PVcollib

alekmaul · November 11, 2019

Hi all,

I forgot to post here that i'm currently working on a lib based on works of newcoleco (Amy Purple).

The lib uses last sdcc version, is fully functionnal and i'm now going to do the wiki page to help people to install it and doing games with it

It is available here : https://github.com/alekmaul/pvcollib

Next step will be to add SGM support (how to detect it, to use it) and also F18A support (same functions).

If you want to help me with the lib, you're welcome !

alekmaul · December 3, 2019

New release 1.2.0 pushed on github

digress · December 5, 2019

Looks good. I will try it out on a future project.
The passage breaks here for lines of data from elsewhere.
(* ===== verification/Crypto.v ===== *)
(** * crypto/sha256, encoding/hex, crypto/rand

    The parts of the standard library the authentication domain rests on. The
    hash is the function of FIPS 180-4 on byte sequences; its constants are
    computed from their definition, the fractional parts of square and cube
    roots of the first primes. *)

From Stdlib Require Import Ascii.
From S2P Require Import Prelude Golang Errors Models Store.

(** ** Words of 32 bits *)

Definition word (z : Z) : Z := z mod 2 ^ 32.

(** Addition of words. *)
Definition wsum (l : list Z) : Z := word (sumZ l).

Definition rotr (n x : Z) : Z := Z.lor (Z.shiftr x n) (word (Z.shiftl x (32 - n))).

Definition xor3 (a b c : Z) : Z := Z.lxor (Z.lxor a b) c.

Definition big_sigma0 (x : Z) : Z := xor3 (rotr 2 x) (rotr 13 x) (rotr 22 x).
Definition big_sigma1 (x : Z) : Z := xor3 (rotr 6 x) (rotr 11 x) (rotr 25 x).
Definition small_sigma0 (x : Z) : Z := xor3 (rotr 7 x) (rotr 18 x) (Z.shiftr x 3).
Definition small_sigma1 (x : Z) : Z := xor3 (rotr 17 x) (rotr 19 x) (Z.shiftr x 10).

(** Each bit of [x] chooses between [y] and [z]; each bit of the majority. *)
Definition choose (x y z : Z) : Z := Z.lxor (Z.land x y) (Z.land (2 ^ 32 - 1 - x) z).
Definition majority (x y z : Z) : Z := xor3 (Z.land x y) (Z.land x z) (Z.land y z).

(** ** Constants *)

Definition is_prime (n : nat) : bool :=
  forallb (λ k, negb (Nat.eqb (n mod k) 0)) (seq 2 (n - 2)).

Definition primes (count : nat) : list Z :=
  Z.of_nat <$> take count (List.filter is_prime (seq 2 400)).

(** The integer cube root, bit by bit. *)
Fixpoint cube_root (bit : nat) (n acc : Z) : Z :=
  let acc' := acc + 2 ^ Z.of_nat bit in
  let best := if acc' * acc' * acc' <=? n then acc' else acc in
  match bit with O => best | S b => cube_root b n best end.

Definition initial_hash : list Z :=
  Eval vm_compute in (λ p, word (Z.sqrt (p * 2 ^ 64))) <$> primes 8.

Definition round_constants : list Z :=
  Eval vm_compute in (λ p, word (cube_root 40 (p * 2 ^ 96) 0)) <$> primes 64.

(** ** The compression function *)

(** The message schedule, newest word first: one more word from the last
    sixteen. *)
Definition next_word (ws : list Z) : Z :=
  let at_ n := default 0 (ws !! n) in
  wsum [small_sigma1 (at_ 1%nat); at_ 6%nat; small_sigma0 (at_ 14%nat); at_ 15%nat].

Fixpoint extend (n : nat) (ws : list Z) : list Z :=
  match n with O => ws | S n' => extend n' (next_word ws :: ws) end.

Definition schedule (block : list Z) : list Z := reverse (extend 48 (reverse block)).

Definition one_round (st : list Z) (kw : Z * Z) : list Z :=
  match st with
  | [a; b; c; d; e; f; g; h] =>
      let t1 := wsum [h; big_sigma1 e; choose e f g; kw.1; kw.2] in
      let t2 := wsum [big_sigma0 a; majority a b c] in
      [wsum [t1; t2]; a; b; c; wsum [d; t1]; e; f; g]
  | _ => st
  end.

Definition compress (st block : list Z) : list Z :=
  zip_with (λ x y, wsum [x; y]) st (foldl one_round st (zip round_constants (schedule block))).

(** ** Messages *)

(** [n] bytes of a number, the most significant first. *)
Fixpoint big_endian (n : nat) (z : Z) : list Z :=
  match n with O => [] | S n' => big_endian n' (z / 256) ++ [z mod 256] end.

Definition of_big_endian (l : list Z) : Z := foldl (λ acc b, acc * 256 + b) 0 l.

(** One bit, zeros, and the length in bits, up to a multiple of 64 bytes. *)
Definition pad (m : list Z) : list Z :=
  let n := Z.of_nat (length m) in
  m ++ [128] ++ replicate (Z.to_nat ((55 - n) mod 64)) 0 ++ big_endian 8 (8 * n).

(** The list in pieces of [n]. *)
Fixpoint pieces {A} (fuel n : nat) (l : list A) : list (list A) :=
  match fuel, l with
  | O, _ | _, [] => []
  | S fuel', _ => take n l :: pieces fuel' n (drop n l)
  end.

Definition blocks (m : list Z) : list (list Z) :=
  (λ b, of_big_endian <$> pieces 16 4 b) <$> pieces (length m) 64 m.

(** [sha256.Sum256]. *)
Definition Sum256 (m : list Z) : list Z :=
  foldl compress initial_hash (blocks (pad m)) ≫= big_endian 4.

(** ** encoding/hex *)

Definition bytes_of (s : string) : list Z :=
  (λ c, Z.of_nat (nat_of_ascii c)) <$> String.list_ascii_of_string s.

Definition hex_char (z : Z) : ascii :=
  ascii_of_nat (Z.to_nat (if z <? 10 then 48 + z else 87 + z)).

(** [hex.EncodeToString]. *)
Definition EncodeToString (l : list Z) : string :=
  String.string_of_list_ascii (l ≫= λ b, [hex_char (b / 16); hex_char (b mod 16)]).

(** [hex.EncodeToString] of [sha256.Sum256([]byte(s))]. *)
Definition sha256_hex (s : string) : string := EncodeToString (Sum256 (bytes_of s)).

Example sha256_abc : sha256_hex "abc" =
  "ba7816bf8f01cfea414140de5dae2223b00361a396177a9cb410ff61f20015ad".
Proof. vm_compute. reflexivity. Qed.

Example sha256_two_blocks :
  sha256_hex "abcdbcdecdefdefgefghfghighijhijkijkljklmklmnlmnomnopnopq" =
  "248d6a61d20638b8e5c026930c3e6039a33ce45964ff2167f6ecedd419db06c1".
Proof. vm_compute. reflexivity. Qed.

(** ** crypto/rand *)

(** [rand.Read] into a buffer of [n] bytes. *)
Definition rand_bytes (n : nat) : M (list Z) :=
  l ← rand_Read;
  mret ((λ i, Z.of_N (default 0%N (l !! i)) mod 256) <$> seq 0 n).

(** [rand.Int(rand.Reader, max)] for [max = 2^k] with [k <= 8]: the low bits of
    one byte, which are never out of range. *)
Definition rand_bits (k : Z) : M Z :=
  b ← rand_bytes 1;
  mret (Z.land (default 0 (b !! 0%nat)) (2 ^ k - 1)).

(** A value or an error of a library call. *)
Definition of_sum {A} (r : A + GoError) : Res A :=
  match r with inl a => Ok a | inr e => Err e end.

(** ** crypto/subtle *)

(** [subtle.ConstantTimeCompare(x, y) == 1]. *)
Definition ConstantTimeCompare (x y : string) : bool := bool_decide (x = y).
Would be nice to have some easier access the sgm features etc.

alekmaul · December 5, 2019

SGM and f18a are on the way, don't worry. But I need to know how Phoenix handles SGM before (don't know if it uses same ports).

digress · December 5, 2019

I suspect the same. I'm making a sgm & f18a test right now. I am testing it on f18a/sgm colecovision & and also on a phoenix console.

I havn't found any incompatibility.

4 hours ago, alekmaul said:

SGM and f18a are on the way, don't worry. But I need to know how Phoenix handles SGM before (don't know if it uses same ports).

Edited December 6, 2019 by digress

alekmaul · December 6, 2019

Yep, I got confirmation, it's the same. I can work on it.

I began to integrate the f18a initialization, I will had a default bitmap mode and also adapt the tool gfx2col to have the good palette management for f18a.

If you want to participate to the lib, don't hesitate

Edited December 6, 2019 by alekmaul

digress · December 7, 2019

I doubt I could add anything to it that you haven't already covered.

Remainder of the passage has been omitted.